10) Prinsip penanganan perempuan dan anak

i. Non Diskriminasi;
 Setiap perempuan dan anak tanpa kecuali berhak mendapatkan layanan berkaitan
dengan kekerasan yang dialaminya; tidak ada seorang pun boleh ditolak atau
diberikan prioritas atas yang lain kecuali atas kedaruratan kondisi yang dialaminya.
ii. Hubungan Setara dan Menghormati;
 Siapapun korban, pemberian layanan kepadanya harus dijalankan dengan rasa
hormat kepada korban tanpa membedakan keyakinan, nilai-nilai dan status
sosialnya. Perlakuan hormat dari petugas pelayanan menjadi penting untuk
membangkitkan harga diri korban yang jatuh akibat mengalami kekerasan. Rasa
hormat juga perlu ditunjukkan dalam proses mendengarkan narasi korban atas kasus
yang dialamin.
iii. Menjaga Privasi dan Kerahasiaan
 Pelayanan harus diberikan di tempat yang menjamin privasi korban; Setiap
informasi yang terungkap dalam proses pemberian layanan harus dijaga
kerahasiaannya dan diketahui hanya oleh orang yang relevan dalam pemberian
layanan. Petugas harus menyampaikan prinsip ini kepada korban.

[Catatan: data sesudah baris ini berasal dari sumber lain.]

(** C5, as the code has it.  For a kind that resolves and whose normal
    form is not "namespace", with a non-empty namespace argument,
    [get_resources] looks for [list_namespaced_<type>] and for nothing
    else.  When the API object has that method it is invoked, with that
    namespace, and it is the only invocation; when the API object has
    no such method nothing is invoked and the result is the empty list.
    No all-namespaces or unscoped list is ever invoked. *)
Theorem namespaced_list_dispatch (B : Backend) (self : KubeClient)
  (kind namespace n : string) (api : ApiObject) (rt : string) :
  _normalize_resource_kind self kind = mret n →
  _get_api_client_and_resource_type self kind = mret (Some api, Some rt) →
  n ≠ "namespace" →
  namespace ≠ "" →
  (is_Some (methods B api ("list_namespaced_" +:+ rt)) →
   invocations (trace (get_resources B self kind (Some namespace)))
   = [(api, "list_namespaced_" +:+ rt, [("namespace", PyStr namespace)])]) ∧
  (methods B api ("list_namespaced_" +:+ rt) = None →
   invocations (trace (get_resources B self kind (Some namespace))) = [] ∧
   outcome (get_resources B self kind (Some namespace)) = inr (PyList [])) ∧
  (∀ i, i ∈ invocations (trace (get_resources B self kind (Some namespace))) →
        i = (api, "list_namespaced_" +:+ rt, [("namespace", PyStr namespace)])).
Proof.
  intros Hn Hl Hk Hns.
  pose proof (lookup_normalized _ _ _ _ _ Hn Hl) as Hl'.
  rewrite (get_resources_invocations _ _ _ _ _ _ _ Hn Hl').
  rewrite (dispatch_list_namespaced _ _ _ _ _ Hk Hns).
  split; [by intros [f ->]|]. split.
  - intros Hm. rewrite Hm. split; [done|].
    rewrite (get_resources_supported _ _ _ _ _ _ _ Hn Hl').
    rewrite bind_run. simpl. rewrite try_except_run, bind_run.
    by rewrite (dispatch_list_namespaced_missing _ _ _ _ _ Hk Hns Hm).
  - intros i. destruct (methods B api _); rewrite ?elem_of_cons, ?elem_of_nil; tauto.
Qed.

Lemma namespaced_list_dispatch_witness :
  _normalize_resource_kind Sample.connected "Pods" = mret "pod" ∧
  _get_api_client_and_resource_type Sample.connected "Pods"
    = mret (Some CoreV1Api, Some "pod") ∧
  "pod" ≠ "namespace" ∧ "ns1" ≠ "" ∧
  is_Some (methods Sample.backend CoreV1Api "list_namespaced_pod") ∧
  invocations (trace (get_resources Sample.backend Sample.connected "Pods" (Some "ns1")))
  = [(CoreV1Api, "list_namespaced_pod", [("namespace", PyStr "ns1")])].
Proof.
  assert ("pod" ≠ "namespace") as Hk by discriminate.
  assert ("ns1" ≠ "") as Hns by discriminate.
  assert (is_Some (methods Sample.backend CoreV1Api "list_namespaced_pod")) as Hm
    by (eexists; reflexivity).
  repeat (split; [first [reflexivity|assumption]|]).
  exact (proj1 (namespaced_list_dispatch Sample.backend Sample.connected
                  "Pods" "ns1" "pod" CoreV1Api "pod" eq_refl eq_refl Hk Hns) Hm).
Defined.

(** C1, as the claim states it, fails: for "node" with a namespace
    [get_resources] looks for [list_namespaced_node], and for "node"
    [describe_resource] looks for [read_namespaced_node]; on a backend
    that has only [list_node] and [read_node] neither is invoked. *)
Lemma cluster_scoped_counterexample :
  get_resources Sample.backend Sample.connected "node" (Some "ns1")
  = ([Print "Getting node from ns1";
      Print "Error getting node: 'CoreV1Api' object has no attribute 'list_namespaced_node'"],
     inr (PyList [])) ∧
  describe_resource Sample.backend Sample.connected "node" "n1" "default"
  = ([Print "Describing node n1 in namespace default";
      Print "Error describing node n1: 'CoreV1Api' object has no attribute 'read_namespaced_node'"],
     inr (ErrorDocument
            "Failed to describe node n1: 'CoreV1Api' object has no attribute 'read_namespaced_node'")) ∧
  is_Some (methods Sample.backend CoreV1Api "list_node") ∧
  is_Some (methods Sample.backend CoreV1Api "read_node").
Proof.
  split; [reflexivity|]. split; [reflexivity|]. split; eexists; reflexivity.
Qed.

iv. Memberi rasa aman dan nyaman;
 Petugas pemberi layanan harus memastikan bahwa korban dalam keadaan aman dan
nyaman dalam menceritakan masalahnya.
v. Tidak menghakimi
 Petugas pemberi layanan harus memastikan bahwa apapun kondisi korban atau
informasi yang keluar dari korban tidak akan dinilai atau dihakimi.
vi. Menghormati Pilihan dan Keputusan Korban Sendiri
 Pemberian layanan harus dilakukan dengan persetujuan korban, mulai dari proses
wawancara (termasuk pencatatan data atau menggunakan perekam), penanganan
kasus hukum sampai dengan rehabilitasi sosial.